"Green technology for harmful mosquitoes"

M. Nalini

Poompuhar College, Tamil Nadu, India

DOI: 10.29011/2574-7258-C1-003

Mosquitoes are notorious undesirable pest which transmit dreadful diseases while sucking human blood. Among the diseases caused, malaria is one of the oldest disease in the world whereas dengue a current one which is often fatal. WHO estimates that 2.5 billion people have been infected with dengue vector and this viral infection increases with increase in urbanization. Since no vaccines or drugs available, these mosquito-borne diseases can be prevented by killing the mosquitoes and restrict them from breeding and biting humans. Usage of synthetic insecticides and growth regulators pose severe environmental health problems due to long-term residual accumulation, on non-target organisms and their prolonged usage lead to resistance in mosquitoes.

In this context, biologically active molecules from natural sources like bacteria, fungi and plants, will be safe and nonhazardous. Therefore, nanoparticles (NPs) ranging less than a micron to that of individual atoms have been synthesized for varied applications. These NPs involve inorganic including metallic NPs, oxide NPs, sulfide NPs and other typical NPs. Many physical, chemical, biological and hybrid methods available to synthesis these NPs, and those produced using physical and chemical methods has their limitation in biomedical applications due to the use of toxic chemicals during synthesis. Hence, reliable, nontoxic, and eco-friendly methods are required to expand their biomedical applications which include a wide spectrum of applications involving targeted drug delivery, cancer treatment, gene therapy and DNA analysis, antibacterial agents and biosensor in electronic devices.

Plants possess compounds at various constitutional levels naturally avail non-toxic product serves as alternative source for mosquito control. Extracts and oils from serve as potential anti-mosquito agents. Therefore, using plant extracts in NPs synthesis has enabled large-scale production of biogenic nanocides effective in controlling the mosquito population.

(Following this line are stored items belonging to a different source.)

(* ===== verification/Alone.v ===== *)
(** Programs that run alone on a region of memory.

    A program that owns some words need not know of other threads: its runs are
    sequential ones, by an evaluator on the words alone.  This is how the closed
    theorems describe what the client code of the library does. *)
From S2P Require Import Prelude Task TaskLogic.
From iris.proofmode Require Import proofmode.
From iris.program_logic Require Import weakestpre adequacy.
From iris.base_logic.lib Require Import ghost_map ghost_var invariants token.
#[local] Open Scope Z_scope.

(** One step of a program that runs alone on the words of a region; [None] when
    it has ended, or does anything but access the region. *)
Definition alone_step {A} (m : prog A) (μ : gmap Z Z) : option (prog A * gmap Z Z) :=
  match m with
  | Act (Load a) k => v ← μ !! a; Some (k v, μ)
  | Act (Store a w) k => _ ← μ !! a; Some (k 0, <[a := w]> μ)
  | Iter body x k => Some (prog_bind (fun r => match r with inl x => Iter body x k | inr r => k r end) (body x), μ)
  | _ => None
  end.
Fixpoint alone {A} (n : nat) (m : prog A) (μ : gmap Z Z) : option (prog A * gmap Z Z) :=
  match n with
  | O => Some (m, μ)
  | Datatypes.S n => '(m, μ) ← alone_step m μ; alone n m μ
  end.

(** Run alone from a region that satisfies [I], the program stays inside the
    region, and when it ends with [a] the region satisfies [Q a]. *)
Definition runs_alone (D : gset Z) (I : gmap Z Z -> Prop) {A} (Q : A -> gmap Z Z -> Prop) (c : prog A) : Prop :=
  forall μ n c' μ', dom μ = D -> I μ -> alone n c μ = Some (c', μ') ->
    is_Some (alone_step c' μ') \/ exists a, c' = Ret a /\ Q a μ'.

(** The words of a region in the memory of a task. *)
Definition region (D : gset Z) (m : gmap Z Z) : gmap Z Z := filter (fun x => x.1 ∈ D) m.

Lemma alone_step_dom {A} (m : prog A) μ m' μ' : alone_step m μ = Some (m', μ') -> dom μ' = dom μ.
Proof.
  destruct m as [|[] k| |]; cbn; try done; intros H.
  - destruct (μ !! a); by simplify_option_eq.
  - destruct (μ !! a) eqn:E; [|done]. simplify_option_eq. rewrite dom_insert_L. apply elem_of_dom_2 in E. set_solver.
  - by simplify_option_eq.
Qed.

Lemma alone_snoc {A} n (m : prog A) μ m1 μ1 r : alone n m μ = Some (m1, μ1) -> alone_step m1 μ1 = Some r ->
  alone (Datatypes.S n) m μ = Some r.
Proof.
  revert m μ. induction n as [|n IH]; intros m μ H Hs.
  - injection H as -> ->. cbn. rewrite Hs. by destruct r.
  - change (alone (Datatypes.S (Datatypes.S n)) m μ) with ('(m, μ) ← alone_step m μ; alone (Datatypes.S n) m μ).
    cbn in H. destruct (alone_step m μ) as [[m2 μ2]|]; [|done]. by apply IH.
Qed.

(** One step of a program that only reads the region, and does not change it. *)
Definition look {A} (m : prog A) (μ : gmap Z Z) : option (prog A) :=
  match m with Act (Store _ _) _ => None | _ => fst <$> alone_step m μ end.
Fixpoint looks {A} (n : nat) (m : prog A) (μ : gmap Z Z) : option (prog A) :=
  match n with
  | O => Some m
  | Datatypes.S n => m ← look m μ; looks n m μ
  end.

(** A program that, on a region that satisfies [I], reads the region and nothing
    else until it ends. *)
Definition reads_alone (D : gset Z) (I : gmap Z Z -> Prop) {A} (c : prog A) : Prop :=
  forall μ n c', dom μ = D -> I μ -> looks n c μ = Some c' -> is_Some (look c' μ) \/ exists a, c' = Ret a.

Lemma looks_snoc {A} n (m : prog A) μ m1 m2 : looks n m μ = Some m1 -> look m1 μ = Some m2 -> looks (Datatypes.S n) m μ = Some m2.
Proof.
  revert m. induction n as [|n IH]; intros m H Hs.
  - injection H as ->. cbn. by rewrite Hs.
  - change (looks (Datatypes.S (Datatypes.S n)) m μ) with (m ← look m μ; looks (Datatypes.S n) m μ).
    cbn [looks] in H. destruct (look m μ); [|done]. by apply IH.
Qed.

Section proofs.
Context `{!taskGS Σ}.

Definition owned (μ : gmap Z Z) : iProp Σ := [∗ map] a ↦ v ∈ μ, a ↦ v.
Definition region_res (D : gset Z) (I : gmap Z Z -> Prop) : iProp Σ := ∃ μ, ⌜dom μ = D /\ I μ⌝ ∗ owned μ.

(** A program that owns the region runs as it would alone. *)
Lemma alone_ok t {A} (c : prog A) D (I : gmap Z Z -> Prop) Q μ n c0 μ0 : runs_alone D I Q c0 -> dom μ0 = D -> I μ0 ->
  alone n c0 μ0 = Some (c, μ) -> dom μ = D ->
  owned μ -∗ wpt t c (fun a => region_res D (Q a)).
Proof.
  intros Hr Hd0 Hi0. iIntros (Hn Hd) "Hμ". iLöb as "IH" forall (n c μ Hn Hd).
  destruct (Hr _ _ _ _ Hd0 Hi0 Hn) as [[[c' μ'] Hst]|(a & -> & Hi)]; last first.
  { iApply wpt_ret. iExists μ. by iFrame. }
  pose proof (alone_snoc _ _ _ _ _ _ Hn Hst) as Hn'. pose proof (alone_step_dom _ _ _ _ Hst) as Hdom. rewrite Hd in Hdom.
  destruct c as [|[] k| |S R body x k]; try done; cbn in Hst.
  - destruct (μ !! a) as [v|] eqn:Ha; [|done]. injection Hst as <- <-.
    change (Act (Load a) k) with (prog_bind k (load a)). iApply wpt_bind. iApply wpt_load. iModIntro. iExists v.
    iDestruct (big_sepM_lookup_acc with "Hμ") as "[Ha Hμ]"; [done|]. iFrame "Ha". iIntros "!> Ha !>".
    iApply ("IH" with "[//] [//]"). by iApply "Hμ".
  - destruct (μ !! a) as [w|] eqn:Ha; [|done]. injection Hst as <- <-.
    change (Act (Store a v) k) with (prog_bind k (act (Store a v))). iApply wpt_bind.
    iApply wpt_store_act. iModIntro. iExists w.
    iDestruct (big_sepM_insert_acc with "Hμ") as "[Ha Hμ]"; [done|]. iFrame "Ha". iIntros "!> Ha !>".
    iApply ("IH" with "[//] [//]"). by iApply "Hμ".
  - injection Hst as <- <-. iApply wpt_unroll. iNext. iApply ("IH" with "[//] [//] Hμ").
Qed.

Lemma runs_alone_ok t {A} (c : prog A) D I Q : runs_alone D I Q c -> region_res D I -∗ wpt t c (fun a => region_res D (Q a)).
Proof. iIntros (Hc) "(%μ & [%Hd %Hi] & Hμ)". by iApply (alone_ok t c D I Q μ 0 c μ with "Hμ"). Qed.

(** A share of the region: enough to read it. *)
Definition owned_part (q : Qp) (μ : gmap Z Z) : iProp Σ := [∗ map] a ↦ v ∈ μ, a ↪[mem_name]{#q} v.
Definition shared (D : gset Z) (I : gmap Z Z -> Prop) (q : Qp) : iProp Σ := ∃ μ, ⌜dom μ = D /\ I μ⌝ ∗ owned_part q μ.

Lemma shared_all D I : shared D I 1 ⊣⊢ region_res D I.
Proof. done. Qed.

Lemma owned_part_agree p q μ1 μ2 : dom μ1 = dom μ2 -> owned_part p μ1 -∗ owned_part q μ2 -∗ ⌜μ1 = μ2⌝.
Proof.
  iIntros (Hd) "H1 H2". iAssert (∀ a, ⌜μ1 !! a = μ2 !! a⌝)%I as %Ha; [|by iPureIntro; apply map_eq].
  iIntros (a). destruct (μ1 !! a) as [v|] eqn:H1.
  - assert (is_Some (μ2 !! a)) as [w H2] by (apply elem_of_dom; rewrite -Hd; by eapply elem_of_dom_2). rewrite H2.
    iDestruct (big_sepM_lookup with "H1") as "H1"; [done|]. iDestruct (big_sepM_lookup with "H2") as "H2"; [done|].
    by iDestruct (ghost_map_elem_agree with "H1 H2") as %->.
  - iPureIntro. symmetry. apply not_elem_of_dom. rewrite -Hd. by apply not_elem_of_dom.
Qed.

Lemma owned_part_split p q μ : owned_part (p + q) μ ⊣⊢ owned_part p μ ∗ owned_part q μ.
Proof. unfold owned_part. rewrite -big_sepM_sep. apply big_sepM_proper. intros a v _. apply ghost_map_elem_fractional. Qed.

Lemma shared_split D I p q : shared D I (p + q) ⊣⊢ shared D I p ∗ shared D I q.
Proof.
  iSplit.
  - iIntros "(%μ & [%Hd %Hi] & H)". iDestruct (owned_part_split with "H") as "[H1 H2]". iSplitL "H1"; iExists μ; by iFrame.
  - iIntros "[(%μ & [%Hd %Hi] & H1) (%μ' & [%Hd' %Hi'] & H2)]".
    iDestruct (owned_part_agree with "H1 H2") as %<-; [congruence|]. iExists μ. iSplit; [done|]. iApply owned_part_split. iFrame.
Qed.

(** A program that has a share of the region reads it as it would alone. *)
Lemma looks_ok t {A} (c : prog A) D (I : gmap Z Z -> Prop) μ q n c0 : reads_alone D I c0 -> dom μ = D -> I μ ->
  looks n c0 μ = Some c -> owned_part q μ -∗ wpt t c (fun _ => owned_part q μ).
Proof.
  intros Hr Hd Hi. iIntros (Hn) "Hμ". iLöb as "IH" forall (n c Hn).
  destruct (Hr _ _ _ Hd Hi Hn) as [[c' Hst]|(a & ->)]; [|by iApply wpt_ret].
  pose proof (looks_snoc _ _ _ _ _ Hn Hst) as Hn'. destruct c as [|[] k| |S R body x k]; try done; cbn in Hst.
  - destruct (μ !! a) as [v|] eqn:Ha; [|done]. injection Hst as <-.
    change (Act (Load a) k) with (prog_bind k (load a)). iApply wpt_bind.
    iDestruct (big_sepM_lookup_acc with "Hμ") as "[Ha Hμ]"; [done|]. iApply (wpt_load_only with "Ha"). iIntros "!> Ha".
    iApply ("IH" with "[//]"). by iApply "Hμ".
  - injection Hst as <-. iApply wpt_unroll. iNext. iApply ("IH" with "[//] Hμ").
Qed.

Lemma reads_alone_ok t {A} (c : prog A) D I q : reads_alone D I c -> shared D I q -∗ wpt t c (fun _ => shared D I q).
Proof.
  iIntros (Hc) "(%μ & [%Hd %Hi] & Hμ)". iApply (wpt_wand with "[Hμ]"); [by iApply (looks_ok t c D I μ q 0 c with "Hμ")|].
  iIntros (a) "Hμ". iExists μ. by iFrame.
Qed.

(** Taking the region out of the memory of the task. *)
Lemma region_dom D m : D ⊆ dom m -> dom (region D m) = D.
Proof.
  intros HD. apply set_eq. intros a. unfold region. rewrite elem_of_dom. split.
  - intros [v Hv%map_lookup_filter_Some]. apply Hv.
  - intros Ha. assert (is_Some (m !! a)) as [v Hv] by (apply elem_of_dom; set_solver). exists v.
    by apply map_lookup_filter_Some.
Qed.

Lemma region_take D m : ([∗ map] a ↦ v ∈ m, a ↦ v) ⊢ owned (region D m) ∗ [∗ map] a ↦ v ∈ filter (fun x => x.1 ∉ D) m, a ↦ v.
Proof.
  rewrite -{1}(map_filter_union_complement (fun x => x.1 ∈ D) m). rewrite big_sepM_union; [done|].
  apply map_disjoint_filter_complement.
Qed.

Lemma shared_read D I q s : shared D I q -∗ task_interp s -∗ ⌜I (region D (tmem s))⌝.
Proof.
  iIntros "(%μ & [%Hd %Hi] & Hμ) (Hm & _)".
  iAssert (∀ a v, ⌜μ !! a = Some v -> tmem s !! a = Some v⌝)%I as %Hsub.
  { iIntros (a v Ha). iDestruct (big_sepM_lookup with "Hμ") as "Ha"; [done|]. iApply (ghost_map_lookup with "Hm Ha"). }
  iPureIntro. replace (region D (tmem s)) with μ; [done|]. apply map_eq. intros a. destruct (decide (a ∈ D)) as [Ha|Ha].
  - assert (is_Some (μ !! a)) as [v Hv] by (apply elem_of_dom; by rewrite Hd). rewrite Hv. symmetry.
    apply map_lookup_filter_Some. split; [|done]. by apply Hsub.
  - rewrite (proj1 (not_elem_of_dom μ a)); [|by rewrite Hd]. symmetry. apply map_lookup_filter_None. right. by intros v _.
Qed.

Lemma region_read D I s : region_res D I -∗ task_interp s -∗ ⌜I (region D (tmem s))⌝.
Proof. rewrite -shared_all. apply shared_read. Qed.

#[export] Instance region_timeless D I : Timeless (region_res D I).
Proof. apply _. Qed.

(** The words of a list, out of the memory of the task. *)
Lemma take_words (l : list (Z * Z)) m : NoDup l.*1 -> (forall x, x ∈ l -> m !! x.1 = Some x.2) ->
  ([∗ map] a ↦ v ∈ m, a ↦ v) ⊢ [∗ list] x ∈ l, x.1 ↦ x.2.
Proof.
  intros Hnd Hl. rewrite -(big_sepM_list_to_map (fun a v => a ↦ v)%I l Hnd). apply big_sepM_subseteq; [apply _|].
  apply map_subseteq_spec. intros a v Ha%elem_of_list_to_map_2. by apply (Hl (a, v)).
Qed.

End proofs.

M. Nalini, Assistant Professor in the Dept. of Zoology, Poompuhar College. She did her postdoctoral research at Masaryak University, Czech Republic and Andong National University, Republic of Korea. She has published 30 research articles in reputed journals, has presented her research findings in various national and international forums and has been serving as reviewer for many peer reviewed journals. She is a recipient of International Travel Grant from DBT, Summer Research Fellowship-2013 from Indian Sciences Academies’. She has delivered several guest lectures, organized and conducted scientific workshops for students, researchers and faculties. Has guided students for M.Phil. and doctoral degrees. To her honour she has two patents to her credit. She is a Member of American Microscopical Society, Life member of Indian Science Congress and Entomology Academy of India.